There is an unfortunate clash of terminologies here. Traditionally, the little discs operad comes in two variants:

* the "usual" $\mathtt{D}_n$: the space of arity $r$ operations consists of embeddings of  that do not allow rotations (with some other conditions). In other words, such embeddings $D^n \hookrightarrow D^n$ must preserve the framing.
* the "framed" version $f \mathtt{D}_n$: here the embeddings are allowed to rotate the disks, and do not necessarily preserve the framing. Basically it is $\mathtt{D}_n$ together with an action of $SO(n)$ (P. Salvatore and N. Wahl, *Framed discs operads and Batalin-Vilkovisky algebras*. Q. J. Math., 2003, 54, 213-231").

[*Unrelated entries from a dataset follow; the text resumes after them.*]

(** A computation that sends nothing on. *)
Definition quiet {A} (c : io W Error A) : Prop := forall w, forwarded (c w).1 = forwarded w.

Lemma quiet_answer msg : quiet (answer msg).
Proof. intros w. unfold answer, ignore. pose proof (respond_spec w (mustResult false msg)). by destruct (respond _ w). Qed.

Lemma quiet_bind {A B} (c : io W Error A) (k : A -> io W Error B) : quiet c -> (forall a, quiet (k a)) -> quiet (io_bind c k).
Proof.
  intros Hc Hk w. unfold io_bind. specialize (Hc w). destruct (c w) as [w1 [a|e|]]; cbn in *; [|done|done].
  by rewrite (Hk a w1).
Qed.

Lemma quiet_lift {A} (r : res Error A) : quiet (lift r).
Proof. done. Qed.

Lemma quiet_refuse {A} e : quiet (@refuse W _ A e).
Proof. apply quiet_bind; [apply quiet_answer|]. done. Qed.

(** [relay] sends its message, and only that. *)
Lemma wp_relay msg (Q : W -> res Error unit -> Prop) w :
  (forall w', forwarded w' = forwarded w ++ [msg] -> Q w' (Ok tt)) ->
  (forall w' r, forwarded w' = forwarded w ++ [msg] \/ forwarded w' = forwarded w -> (forall a, r <> Ok a) -> Q w' r) ->
  wp (relay msg) Q w.
Proof.
  intros HQ HE. apply wp_bind, wp_try, wp_call. intros w1 r1 E1. pose proof (request_spec w msg) as Hr. rewrite E1 in Hr. cbn in Hr.
  destruct r1 as [resp|e|].
  - destruct Hr as [Hr|[_ Hr]]; [|by destruct (Hr resp)]. apply wp_call. intros w2 r2 E2.
    pose proof (respond_spec w1 resp) as H2. rewrite E2 in H2. cbn in H2. rewrite Hr in H2.
    destruct r2 as [[]|e|]; [by apply HQ|apply HE; [by left|done]..].
  - apply wp_call. intros w2 r2 E2. pose proof (quiet_refuse (A := unit) e w1) as H2. rewrite E2 in H2. cbn in H2.
    assert (Hn : forall a, r2 <> Ok a).
    { intros a ->. unfold refuse, io_bind in E2. by destruct (answer _ w1) as [? []]. }
    apply HE; [|done]. rewrite H2. destruct Hr as [?|[? _]]; auto.
  - apply HE; [|done]. destruct Hr as [?|[? _]]; auto.
Qed.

These two operads are not weakly equivalent, and their categories of algebras are different. To give you an idea, $H_*(\mathtt{D}_2)$ is the operad of Gerstenhaber algebras, whereas $H_*(f\mathtt{D}_2)$ is the operad of BV-algebras -- morally we have a circle action in addition. In general $H_*(f \mathtt{D}_n) = H_*(\mathtt{D}_n) \rtimes H_*(SO(n))$ (see the reference I gave earlier); in particular they have differing homology so they cannot be weakly equivalent.

The first operad $\mathtt{D}_n$ is actually equivalent to $\mathrm{Disk}_n^{fr}$. This makes perfect sense in this context: $\mathtt{D}_n$ is equivalent to the endomorphism operad of $\mathbb{R}^n$ in the category of **framed** manifolds and embeddings, and you can take the factorization homology of a $\mathtt{D}_n$-algebra only on a framed manifold.

On the other hand, $\mathtt{End}_{\mathbb{R}^n} = \mathrm{Disk}_n$ in the category of unoriented manifolds and embeddings is equivalent to an operad slightly larger than $f \mathtt{D}_n = \mathtt{D}_n \rtimes SO(n)$, namely I think it is $\mathtt{D}_n \rtimes O(n)$.

Unfortunately, as you can see, the two occurrences of "framed" refer to different things, and are applied in opposite manners. As far as I know, a recent trend in some circles is to do away with the terminology "framed little discs operad" altogether.

---

With all that being said, it is indeed true that $\mathtt{D}_n \cong \mathrm{Disk}_n^{fr}$ is equivalent to the operad $\square^n$ of little $n$-cubes (where you don't allow rotations, of course). A few possible references:

*  R. Steiner, *A canonical operad pair*, Math. Proc. Cambridge Philos. Soc. 86
(1979), 443–449.
* C. Berger, *Opérades cellulaires et espaces de lacets itérés*. Ann. Inst. Fourier
46 (1996), 1125–1157.

It's actually not so easy to prove. It's easy to see that they are arity-wise equivalent: namely in arity $r$ both spaces are equivalent to the configuration space of $r$ ordered points in $\mathbb{R}^n$. It's finding an equivalence that respects the operad structure that is difficult (but possible).